> [Prompt]
Start at the first line of the material below and retype each line through the one containing "(r : option", exactly.

> [Data extract]
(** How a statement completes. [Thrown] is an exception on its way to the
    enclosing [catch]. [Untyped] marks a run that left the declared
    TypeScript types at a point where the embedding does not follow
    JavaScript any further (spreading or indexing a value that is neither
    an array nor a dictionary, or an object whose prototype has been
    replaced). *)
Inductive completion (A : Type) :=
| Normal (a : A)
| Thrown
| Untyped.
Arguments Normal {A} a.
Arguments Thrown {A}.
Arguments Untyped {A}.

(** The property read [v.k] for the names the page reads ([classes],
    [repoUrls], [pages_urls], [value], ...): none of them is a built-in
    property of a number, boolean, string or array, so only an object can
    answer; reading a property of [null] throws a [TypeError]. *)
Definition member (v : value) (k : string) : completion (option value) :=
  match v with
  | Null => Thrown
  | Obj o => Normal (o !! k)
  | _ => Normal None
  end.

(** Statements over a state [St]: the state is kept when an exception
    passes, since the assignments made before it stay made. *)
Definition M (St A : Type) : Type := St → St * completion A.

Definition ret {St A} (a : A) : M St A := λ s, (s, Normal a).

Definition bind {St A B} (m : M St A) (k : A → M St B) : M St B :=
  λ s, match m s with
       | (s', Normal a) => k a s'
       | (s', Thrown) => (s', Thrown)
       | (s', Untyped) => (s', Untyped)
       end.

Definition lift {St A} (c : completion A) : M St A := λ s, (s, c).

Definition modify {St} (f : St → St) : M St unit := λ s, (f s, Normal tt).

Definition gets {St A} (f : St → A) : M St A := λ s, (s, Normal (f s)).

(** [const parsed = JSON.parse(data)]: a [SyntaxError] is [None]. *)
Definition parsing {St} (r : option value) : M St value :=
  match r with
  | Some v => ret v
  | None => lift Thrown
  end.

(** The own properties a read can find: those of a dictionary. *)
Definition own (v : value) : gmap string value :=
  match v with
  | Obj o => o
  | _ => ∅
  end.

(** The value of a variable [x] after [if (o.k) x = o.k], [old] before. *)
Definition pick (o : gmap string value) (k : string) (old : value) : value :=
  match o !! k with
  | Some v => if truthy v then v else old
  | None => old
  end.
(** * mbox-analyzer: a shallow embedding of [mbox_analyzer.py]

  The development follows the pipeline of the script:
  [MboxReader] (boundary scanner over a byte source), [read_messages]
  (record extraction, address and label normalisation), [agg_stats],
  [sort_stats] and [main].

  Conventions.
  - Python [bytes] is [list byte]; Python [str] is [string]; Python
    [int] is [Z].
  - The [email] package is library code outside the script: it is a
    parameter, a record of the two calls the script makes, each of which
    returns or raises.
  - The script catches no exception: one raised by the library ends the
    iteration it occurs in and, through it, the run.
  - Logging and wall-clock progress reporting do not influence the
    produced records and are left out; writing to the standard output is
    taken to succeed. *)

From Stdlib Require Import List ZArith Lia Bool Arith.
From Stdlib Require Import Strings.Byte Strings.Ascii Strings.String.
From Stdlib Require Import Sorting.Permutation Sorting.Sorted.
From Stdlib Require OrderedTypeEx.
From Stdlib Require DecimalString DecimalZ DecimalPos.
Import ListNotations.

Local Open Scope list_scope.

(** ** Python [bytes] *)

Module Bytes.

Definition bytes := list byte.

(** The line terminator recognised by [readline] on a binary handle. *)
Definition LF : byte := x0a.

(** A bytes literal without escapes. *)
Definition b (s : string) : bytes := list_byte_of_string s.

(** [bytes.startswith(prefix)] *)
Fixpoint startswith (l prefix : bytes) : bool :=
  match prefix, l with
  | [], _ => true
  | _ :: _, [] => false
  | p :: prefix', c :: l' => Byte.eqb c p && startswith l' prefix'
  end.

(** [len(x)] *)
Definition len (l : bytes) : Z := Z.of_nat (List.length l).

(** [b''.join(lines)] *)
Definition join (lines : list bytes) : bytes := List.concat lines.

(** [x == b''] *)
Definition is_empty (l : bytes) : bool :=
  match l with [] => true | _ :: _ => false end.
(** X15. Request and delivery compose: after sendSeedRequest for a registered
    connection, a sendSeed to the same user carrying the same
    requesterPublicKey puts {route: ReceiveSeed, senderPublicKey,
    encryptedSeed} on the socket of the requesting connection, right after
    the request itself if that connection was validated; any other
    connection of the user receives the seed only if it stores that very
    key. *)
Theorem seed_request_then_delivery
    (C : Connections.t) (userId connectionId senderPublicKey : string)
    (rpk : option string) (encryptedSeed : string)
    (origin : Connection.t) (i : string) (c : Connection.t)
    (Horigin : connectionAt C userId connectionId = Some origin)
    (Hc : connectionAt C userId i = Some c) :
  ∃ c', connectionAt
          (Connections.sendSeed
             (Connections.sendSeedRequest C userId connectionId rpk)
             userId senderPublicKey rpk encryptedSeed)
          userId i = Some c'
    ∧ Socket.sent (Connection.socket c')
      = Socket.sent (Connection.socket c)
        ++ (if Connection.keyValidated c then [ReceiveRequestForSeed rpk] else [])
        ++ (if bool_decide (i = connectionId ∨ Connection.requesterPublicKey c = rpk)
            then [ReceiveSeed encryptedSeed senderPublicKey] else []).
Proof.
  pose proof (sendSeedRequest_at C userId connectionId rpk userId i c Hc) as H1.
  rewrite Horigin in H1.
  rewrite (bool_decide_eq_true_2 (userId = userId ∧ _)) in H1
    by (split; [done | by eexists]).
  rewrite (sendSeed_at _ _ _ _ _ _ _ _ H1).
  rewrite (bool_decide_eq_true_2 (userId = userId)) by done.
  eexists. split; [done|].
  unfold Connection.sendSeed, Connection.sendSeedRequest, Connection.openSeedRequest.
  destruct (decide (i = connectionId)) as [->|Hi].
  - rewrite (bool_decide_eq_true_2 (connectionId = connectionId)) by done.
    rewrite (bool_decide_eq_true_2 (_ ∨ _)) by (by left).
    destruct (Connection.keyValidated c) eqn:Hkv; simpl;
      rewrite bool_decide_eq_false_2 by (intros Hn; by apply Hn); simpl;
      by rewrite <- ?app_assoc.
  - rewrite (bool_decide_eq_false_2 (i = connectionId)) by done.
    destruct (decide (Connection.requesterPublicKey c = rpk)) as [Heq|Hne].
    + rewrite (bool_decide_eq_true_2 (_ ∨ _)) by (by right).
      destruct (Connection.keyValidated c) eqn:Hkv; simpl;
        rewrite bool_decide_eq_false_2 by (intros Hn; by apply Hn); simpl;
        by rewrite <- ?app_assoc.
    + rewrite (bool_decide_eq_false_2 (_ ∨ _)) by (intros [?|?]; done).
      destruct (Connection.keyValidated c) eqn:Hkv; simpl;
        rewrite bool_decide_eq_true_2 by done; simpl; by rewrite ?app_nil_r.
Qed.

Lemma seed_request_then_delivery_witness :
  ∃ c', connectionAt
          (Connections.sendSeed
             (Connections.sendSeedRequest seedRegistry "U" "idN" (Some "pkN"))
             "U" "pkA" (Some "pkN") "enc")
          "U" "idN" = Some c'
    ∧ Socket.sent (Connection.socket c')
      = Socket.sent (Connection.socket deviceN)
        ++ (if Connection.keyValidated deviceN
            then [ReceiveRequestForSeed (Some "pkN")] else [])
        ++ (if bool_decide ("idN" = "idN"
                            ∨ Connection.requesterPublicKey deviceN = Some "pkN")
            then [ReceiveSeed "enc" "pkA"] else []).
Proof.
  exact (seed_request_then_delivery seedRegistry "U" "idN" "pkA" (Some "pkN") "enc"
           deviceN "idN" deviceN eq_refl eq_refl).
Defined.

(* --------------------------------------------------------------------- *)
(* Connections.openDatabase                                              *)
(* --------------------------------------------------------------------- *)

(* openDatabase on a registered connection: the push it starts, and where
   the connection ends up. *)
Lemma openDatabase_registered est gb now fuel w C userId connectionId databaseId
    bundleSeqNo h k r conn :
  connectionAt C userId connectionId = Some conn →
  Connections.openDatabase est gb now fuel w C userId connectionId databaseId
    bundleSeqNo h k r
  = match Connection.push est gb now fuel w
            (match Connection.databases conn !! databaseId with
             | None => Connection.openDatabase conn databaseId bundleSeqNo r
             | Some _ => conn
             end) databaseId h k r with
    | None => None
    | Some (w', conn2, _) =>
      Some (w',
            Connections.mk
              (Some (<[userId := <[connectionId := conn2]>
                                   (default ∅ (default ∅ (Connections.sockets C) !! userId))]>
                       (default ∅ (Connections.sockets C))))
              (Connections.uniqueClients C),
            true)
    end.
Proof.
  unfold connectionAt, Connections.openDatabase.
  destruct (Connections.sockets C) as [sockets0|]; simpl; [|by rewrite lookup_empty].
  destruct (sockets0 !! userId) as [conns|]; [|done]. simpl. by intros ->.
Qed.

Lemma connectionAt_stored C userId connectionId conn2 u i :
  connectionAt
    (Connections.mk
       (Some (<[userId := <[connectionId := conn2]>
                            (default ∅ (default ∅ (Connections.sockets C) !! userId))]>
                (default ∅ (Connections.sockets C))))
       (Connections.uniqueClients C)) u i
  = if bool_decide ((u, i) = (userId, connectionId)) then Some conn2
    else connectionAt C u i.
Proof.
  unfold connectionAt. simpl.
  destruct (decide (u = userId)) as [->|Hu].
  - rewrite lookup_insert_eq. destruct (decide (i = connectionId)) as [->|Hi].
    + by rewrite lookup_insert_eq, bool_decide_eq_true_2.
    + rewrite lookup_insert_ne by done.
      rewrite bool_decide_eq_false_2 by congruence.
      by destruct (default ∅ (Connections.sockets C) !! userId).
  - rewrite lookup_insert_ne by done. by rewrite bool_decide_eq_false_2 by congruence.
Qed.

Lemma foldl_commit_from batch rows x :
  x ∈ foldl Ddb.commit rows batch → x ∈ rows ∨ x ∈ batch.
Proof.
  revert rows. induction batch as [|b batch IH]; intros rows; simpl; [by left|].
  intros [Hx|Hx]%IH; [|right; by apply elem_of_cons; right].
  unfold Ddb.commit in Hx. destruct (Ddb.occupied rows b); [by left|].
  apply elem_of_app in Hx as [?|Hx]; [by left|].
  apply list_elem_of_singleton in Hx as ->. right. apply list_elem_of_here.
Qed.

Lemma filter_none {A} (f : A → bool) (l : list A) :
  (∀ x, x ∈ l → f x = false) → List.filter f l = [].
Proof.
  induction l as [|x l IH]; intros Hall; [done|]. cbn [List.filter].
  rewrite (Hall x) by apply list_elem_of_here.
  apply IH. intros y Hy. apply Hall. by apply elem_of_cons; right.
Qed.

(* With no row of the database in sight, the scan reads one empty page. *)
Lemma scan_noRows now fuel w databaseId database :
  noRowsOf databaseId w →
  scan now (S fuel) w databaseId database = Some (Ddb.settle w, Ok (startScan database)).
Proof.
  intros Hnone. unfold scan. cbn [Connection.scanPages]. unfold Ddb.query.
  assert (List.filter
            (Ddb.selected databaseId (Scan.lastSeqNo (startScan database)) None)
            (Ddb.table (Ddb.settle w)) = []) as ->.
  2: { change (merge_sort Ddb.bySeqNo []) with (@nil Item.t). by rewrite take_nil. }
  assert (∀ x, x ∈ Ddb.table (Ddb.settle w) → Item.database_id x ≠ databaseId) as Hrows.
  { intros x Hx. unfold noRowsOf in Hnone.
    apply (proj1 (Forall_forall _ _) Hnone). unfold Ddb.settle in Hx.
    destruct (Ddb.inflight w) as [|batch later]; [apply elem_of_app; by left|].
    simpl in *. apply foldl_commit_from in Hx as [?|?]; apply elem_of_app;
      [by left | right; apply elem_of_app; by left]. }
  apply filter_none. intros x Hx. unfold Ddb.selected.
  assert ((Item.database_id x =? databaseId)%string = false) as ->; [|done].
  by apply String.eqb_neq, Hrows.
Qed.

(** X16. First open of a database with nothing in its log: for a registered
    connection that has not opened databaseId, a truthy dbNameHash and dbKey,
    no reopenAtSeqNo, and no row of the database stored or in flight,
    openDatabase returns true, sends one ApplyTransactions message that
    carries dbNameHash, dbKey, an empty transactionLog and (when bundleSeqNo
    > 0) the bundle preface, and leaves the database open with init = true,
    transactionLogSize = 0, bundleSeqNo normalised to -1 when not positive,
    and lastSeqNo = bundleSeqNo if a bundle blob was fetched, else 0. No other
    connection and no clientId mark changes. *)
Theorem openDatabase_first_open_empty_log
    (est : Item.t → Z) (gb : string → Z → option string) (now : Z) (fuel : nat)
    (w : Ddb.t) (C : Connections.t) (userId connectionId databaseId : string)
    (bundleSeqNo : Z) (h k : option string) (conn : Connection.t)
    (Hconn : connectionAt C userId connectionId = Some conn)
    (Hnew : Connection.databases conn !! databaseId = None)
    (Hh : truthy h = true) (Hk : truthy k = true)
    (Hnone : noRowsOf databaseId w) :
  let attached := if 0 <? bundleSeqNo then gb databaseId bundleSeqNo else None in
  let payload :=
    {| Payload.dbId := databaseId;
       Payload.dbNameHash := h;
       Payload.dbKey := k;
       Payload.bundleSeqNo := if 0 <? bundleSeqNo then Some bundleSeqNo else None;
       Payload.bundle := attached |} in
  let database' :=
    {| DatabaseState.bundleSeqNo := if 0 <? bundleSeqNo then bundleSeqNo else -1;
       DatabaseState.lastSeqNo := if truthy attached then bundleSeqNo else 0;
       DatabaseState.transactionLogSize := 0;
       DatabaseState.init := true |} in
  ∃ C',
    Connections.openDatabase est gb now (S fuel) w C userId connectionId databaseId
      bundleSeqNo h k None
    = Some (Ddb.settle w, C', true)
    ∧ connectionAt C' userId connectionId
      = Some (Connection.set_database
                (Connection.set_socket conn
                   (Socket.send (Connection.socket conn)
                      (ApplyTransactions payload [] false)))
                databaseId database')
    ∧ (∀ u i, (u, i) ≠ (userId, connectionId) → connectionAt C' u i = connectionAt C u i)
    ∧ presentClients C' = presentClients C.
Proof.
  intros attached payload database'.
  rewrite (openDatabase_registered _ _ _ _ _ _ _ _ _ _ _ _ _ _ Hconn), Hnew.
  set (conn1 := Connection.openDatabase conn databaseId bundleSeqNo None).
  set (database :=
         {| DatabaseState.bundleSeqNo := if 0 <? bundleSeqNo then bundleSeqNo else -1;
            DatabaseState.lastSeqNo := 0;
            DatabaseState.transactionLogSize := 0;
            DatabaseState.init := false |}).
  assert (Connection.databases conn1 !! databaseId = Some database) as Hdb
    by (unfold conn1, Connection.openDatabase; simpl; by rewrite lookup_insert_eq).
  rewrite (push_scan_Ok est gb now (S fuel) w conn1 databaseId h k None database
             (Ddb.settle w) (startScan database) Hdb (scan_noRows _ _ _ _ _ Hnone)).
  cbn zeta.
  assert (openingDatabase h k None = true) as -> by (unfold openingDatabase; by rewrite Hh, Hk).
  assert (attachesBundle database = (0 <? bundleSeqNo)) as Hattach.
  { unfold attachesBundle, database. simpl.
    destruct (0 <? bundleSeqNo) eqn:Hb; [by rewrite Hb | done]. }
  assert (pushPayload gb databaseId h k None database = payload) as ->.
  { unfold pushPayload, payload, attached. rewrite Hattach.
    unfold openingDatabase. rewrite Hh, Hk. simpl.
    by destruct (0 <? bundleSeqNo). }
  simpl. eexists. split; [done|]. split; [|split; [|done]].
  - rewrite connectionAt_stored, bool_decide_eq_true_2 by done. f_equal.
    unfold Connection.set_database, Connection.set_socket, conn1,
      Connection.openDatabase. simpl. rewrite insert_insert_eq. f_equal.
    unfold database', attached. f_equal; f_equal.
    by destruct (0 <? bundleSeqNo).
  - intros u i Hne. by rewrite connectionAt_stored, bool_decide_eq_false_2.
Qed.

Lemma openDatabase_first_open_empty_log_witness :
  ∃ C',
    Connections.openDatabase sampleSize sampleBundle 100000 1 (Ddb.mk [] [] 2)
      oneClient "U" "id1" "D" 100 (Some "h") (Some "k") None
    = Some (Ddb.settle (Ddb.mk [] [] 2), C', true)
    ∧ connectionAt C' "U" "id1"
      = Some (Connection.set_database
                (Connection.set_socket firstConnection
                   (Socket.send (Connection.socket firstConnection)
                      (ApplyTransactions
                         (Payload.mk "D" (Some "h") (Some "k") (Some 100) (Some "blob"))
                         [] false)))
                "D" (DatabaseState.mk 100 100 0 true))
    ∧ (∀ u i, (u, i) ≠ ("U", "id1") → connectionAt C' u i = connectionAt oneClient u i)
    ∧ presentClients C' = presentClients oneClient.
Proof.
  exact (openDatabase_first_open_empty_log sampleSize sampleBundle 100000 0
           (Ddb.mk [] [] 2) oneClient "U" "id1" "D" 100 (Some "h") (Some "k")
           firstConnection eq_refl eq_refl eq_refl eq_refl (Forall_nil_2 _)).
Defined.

> [Response box]
(** How a statement completes. [Thrown] is an exception on its way to the
    enclosing [catch]. [Untyped] marks a run that left the declared
    TypeScript types at a point where the embedding does not follow
    JavaScript any further (spreading or indexing a value that is neither
    an array nor a dictionary, or an object whose prototype has been
    replaced). *)
Inductive completion (A : Type) :=
| Normal (a : A)
| Thrown
| Untyped.
Arguments Normal {A} a.
Arguments Thrown {A}.
Arguments Untyped {A}.

(** The property read [v.k] for the names the page reads ([classes],
    [repoUrls], [pages_urls], [value], ...): none of them is a built-in
    property of a number, boolean, string or array, so only an object can
    answer; reading a property of [null] throws a [TypeError]. *)
Definition member (v : value) (k : string) : completion (option value) :=
  match v with
  | Null => Thrown
  | Obj o => Normal (o !! k)
  | _ => Normal None
  end.

(** Statements over a state [St]: the state is kept when an exception
    passes, since the assignments made before it stay made. *)
Definition M (St A : Type) : Type := St → St * completion A.

Definition ret {St A} (a : A) : M St A := λ s, (s, Normal a).

Definition bind {St A B} (m : M St A) (k : A → M St B) : M St B :=
  λ s, match m s with
       | (s', Normal a) => k a s'
       | (s', Thrown) => (s', Thrown)
       | (s', Untyped) => (s', Untyped)
       end.

Definition lift {St A} (c : completion A) : M St A := λ s, (s, c).

Definition modify {St} (f : St → St) : M St unit := λ s, (f s, Normal tt).

Definition gets {St A} (f : St → A) : M St A := λ s, (s, Normal (f s)).

(** [const parsed = JSON.parse(data)]: a [SyntaxError] is [None]. *)
Definition parsing {St} (r : option value) : M St value :=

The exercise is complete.